Work item: What lines in the records below contain the string "HandshakeTheorems"? Copy every one.
Dataset excerpts below:
(** [parse] is total and never panics: it succeeds, or it reports an
    unsupported command or address type, or it ends as the stream does. *)
Theorem parse_outcomes r r' o :
  src_inv r -> parse r = (r', o) ->
  match o with
  | Ok _ => True
  | Err e => kind e = Unsupported \/ @short_read Request (fin (view r)) = Err e
  | Panic _ => False
  | Pending => fin (view r) = Stalled
  end.
Proof.
  intros Hr E. destruct (refines_parse r Hr) as (r1 & E1 & Hv & _).
  rewrite E in E1. destruct (parse (view r)) as [s' o'] eqn:Es; simpl in *. simplify_eq.
  by destruct (stops_parse _ _ _ Es).
Qed.
End ParserTheorems.

(** Fragmentation independence: two readers of any lawful kind (a socket, a
    TLS session, a buffered reader) with the same bytes to come are parsed to the
    same outcome and left with the same bytes, however the bytes are chunked. *)
Theorem parse_fragmentation {R1 R2} `{AsyncReadExt R1} `{!ByteSource R1}
    `{AsyncReadExt R2} `{!ByteSource R2} (r1 : R1) (r2 : R2) :
  src_inv r1 -> src_inv r2 -> view r1 = view r2 ->
  (parse r1).2 = (parse r2).2 /\ view (parse r1).1 = view (parse r2).1.
Proof.
  intros Hi1 Hi2 Hv.
  destruct (refines_parse r1 Hi1) as (r1' & E1 & Hv1 & _).
  destruct (refines_parse r2 Hi2) as (r2' & E2 & Hv2 & _).
  rewrite E1, E2; simpl. by rewrite Hv1, Hv2, Hv.
Qed.

(** ** Authentication *)

Lemma validate_spec q secret : validate q secret = true <-> secret = tr_hex q.
Proof.
  unfold validate. destruct (Nat.eqb_spec (length secret) (length (tr_hex q))); simpl.
  - by rewrite bool_decide_eq_true.
  - split; [done|]. by intros ->.
Qed.

Lemma into_request_fields q :
  Request_into_request q =
    mkInboundRequest (tr_atype q) (mkIpAddrPort (tr_addr q) (tr_port q))
      (tr_command q) (transport_of (tr_command q)) (tr_proxy_protocol q).
Proof. by unfold Request_into_request; destruct (tr_command q). Qed.

Lemma into_request_ok q : parsed_ok q -> request_ok (Request_into_request q).
Proof. intros [? ? ? ? ?]. rewrite into_request_fields. by constructor. Qed.

Section Accept.
Context {R : Type} `{AsyncReadExt R} `{!ByteSource R}.

Lemma refines_accept secret : refines (accept secret : io R _) (accept secret).
Proof.
  apply refines_bind; [apply refines_parse|intros q].
  destruct (validate q secret); [apply refines_ret|apply (refines_lift (Err _))].
Qed.

Lemma accept_ok_inv secret (r r' : R) q :
  accept secret r = (r', Ok q) ->
  exists h, parse r = (r', Ok h) /\ secret = tr_hex h /\ q = Request_into_request h.
Proof.
  unfold accept. intros (r1 & h & E1 & E2)%io_bind_ok_inv.
  destruct (validate h secret) eqn:Hv; simpl in E2; [|done].
  unfold io_ret in E2. simplify_eq. apply validate_spec in Hv. eauto.
Qed.

Lemma accept_sound secret (r r' : R) q :
  src_inv r -> accept secret r = (r', Ok q) ->
  length secret = HEX_SIZE /\ secret `prefix_of` data (view r) /\
  request_ok q /\ proxy_protocol q = TROJAN.
Proof.
  intros Hr (h & E & -> & ->)%accept_ok_inv.
  destruct (parse_inv _ _ _ Hr E) as (Hq & _ & _ & sep1 & sep2 & _ & _ & ->).
  split_and!; [apply Hq| |by apply into_request_ok|].
  - unfold wire_header. rewrite <- !app_assoc. by apply prefix_app_r.
  - rewrite into_request_fields. apply Hq.
Qed.

(** What was accepted is the request the stream began with, behind the secret. *)
Lemma accept_wire secret (r r' : R) q :
  src_inv r -> accept secret r = (r', Ok q) ->
  fin (view r') = fin (view r) /\ proxy_protocol q = TROJAN /\
  exists sep1 sep2, data (view r) =
    wire_header secret sep1 (command q) (ip (addr_port q)) (port (addr_port q)) sep2 ++ data (view r').
Proof.
  intros Hr (h & E & -> & ->)%accept_ok_inv.
  destruct (parse_inv _ _ _ Hr E) as (Hq & _ & Hf & sep1 & sep2 & _ & _ & Hd).
  rewrite into_request_fields. split_and!; [done|apply Hq|]. by exists sep1, sep2.
Qed.

Lemma accept_header secret r hex sep1 cmd a p sep2 rest :
  src_inv r ->
  length hex = HEX_SIZE -> length sep1 = 2%nat -> length sep2 = 2%nat ->
  addr_ok a -> u16_ok p ->
  data (view r) = wire_header hex sep1 cmd a p sep2 ++ rest ->
  exists r', view r' = mkSource rest (fin (view r)) /\
    accept secret r =
      (r', if decide (secret = hex)
           then Ok (mkInboundRequest (atype_of a) (mkIpAddrPort a p) cmd
                      (transport_of cmd) TROJAN)
           else Err (mkError InvalidInput "Received invalid hex value")).
Proof.
  intros Hr Hh H1 H2 Ha Hp Hd.
  destruct (reads_lawful _ _ _ _ _ _ refines_parse
              (reads_parse _ _ _ _ _ _ Hh H1 H2 Ha Hp) Hr Hd) as (r' & E & Hv & _).
  exists r'. split; [done|]. unfold accept, io_bind. rewrite E.
  pose proof (validate_spec (mkRequest hex cmd (atype_of a) a p TROJAN) secret) as Hval.
  simpl in Hval. destruct (validate _ _) eqn:Ev; simpl.
  - rewrite decide_True by tauto. unfold io_ret. by rewrite into_request_fields.
  - rewrite decide_False by (intros Hs; by apply Hval in Hs). done.
Qed.

(** Every well-formed header with the right secret is accepted and with any
    other secret of the right length is refused with [InvalidInput]; either
    way exactly the header has been consumed. *)
Theorem accept_decides secret r hex sep1 cmd a p sep2 rest :
  src_inv r ->
  length hex = HEX_SIZE -> length sep1 = 2%nat -> length sep2 = 2%nat ->
  addr_ok a -> u16_ok p ->
  data (view r) = wire_header hex sep1 cmd a p sep2 ++ rest ->
  exists r', view r' = mkSource rest (fin (view r)) /\
    accept secret r =
      (r', if decide (secret = hex)
           then Ok (mkInboundRequest (atype_of a) (mkIpAddrPort a p) cmd
                      (transport_of cmd) TROJAN)
           else Err (mkError InvalidInput "Received invalid hex value")).
Proof. apply accept_header. Qed.
End Accept.

(** On a duplex stream, parsing and accepting write nothing. *)
Section Quiet.
Context {T : Type} `{AsyncReadExt T} `{!ByteSource T} `{!AsyncWrite T} `{!ByteSink T} `{!ByteDuplex T}.

Lemma quiet_address at_ : quiet (read_address at_ : io T _).
Proof. destruct at_; cbn [read_address]; auto 10 with refines. Qed.

Lemma quiet_parse : quiet (parse : io T _).
Proof.
  unfold parse. repeat (apply quiet_bind; [|intros ?]); auto using quiet_address with refines.
Qed.

Lemma quiet_accept secret : quiet (accept secret : io T _).
Proof.
  unfold accept. apply quiet_bind; [apply quiet_parse|intros q].
  destruct (negb _); [apply (quiet_lift (Err _))|apply quiet_ret].
Qed.
End Quiet.

(** ** The handshake *)

Section HandshakeTheorems.
Context {W : Type} `{AsyncWriteExt W} `{!ByteSink W}.

Lemma emits_handshake request secret :
  emits (handshake request secret : io W unit) (handshake_bytes request secret).
Proof.
  unfold handshake, handshake_bytes.
  repeat (apply emits_bind; [solve [auto with emits]|intros _]).
  apply emits_bind.
  { destruct (ip (addr_port request)) as [[]|]; simpl; auto with emits. }
  intros _. repeat (apply emits_bind; [solve [auto with emits]|intros _]).
  rewrite <- (app_nil_r (be_bytes 2 CRLF)).
  apply emits_bind; [auto with emits|intros _].
  apply (emits_bind _ _ [] []); auto with emits.
Qed.

Lemma flushes_handshake request secret : flushes (handshake request secret : io W unit).
Proof.
  unfold handshake. repeat first
    [ apply flushes_then_ret, flushes_flush
    | eapply flushes_bind; [apply emits_write_all || apply emits_write_u16 || apply emits_write_u8|intros _] ].
  eapply (flushes_bind _ _ (handshake_addr (ip (addr_port request)))).
  { destruct (ip (addr_port request)) as [[]|]; simpl; auto with emits. }
  intros _. repeat first
    [ apply flushes_then_ret, flushes_flush
    | eapply flushes_bind; [apply emits_write_u16|intros _] ].
Qed.

(** What the handshake puts on the wire: on success exactly
    [handshake_bytes], nothing of it left in a local buffer; on failure a
    prefix of it; and it never panics. *)
Theorem handshake_writes request secret (w w' : W) o :
  sink_inv w -> handshake request secret w = (w', o) ->
  is_panic o = false /\
  exists out, out `prefix_of` handshake_bytes request secret /\
    written w' = written w ++ out /\
    (is_ok o = true -> out = handshake_bytes request secret /\ flushed w' = written w').
Proof.
  intros Hw E. destruct (emits_handshake _ _ _ _ _ Hw E) as (Hi & Hp & Hf & out & Hpre & Hout & Hok).
  split; [done|]. exists out. split_and!; [done..|]. intros Ho.
  split; [by apply Hok|]. destruct o as [[]|e|p|]; try done.
  exact (flushes_handshake _ _ _ _ _ Hw E).
Qed.
End HandshakeTheorems.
End of Dataset excerpts.
Response area:
Section HandshakeTheorems.
End HandshakeTheorems.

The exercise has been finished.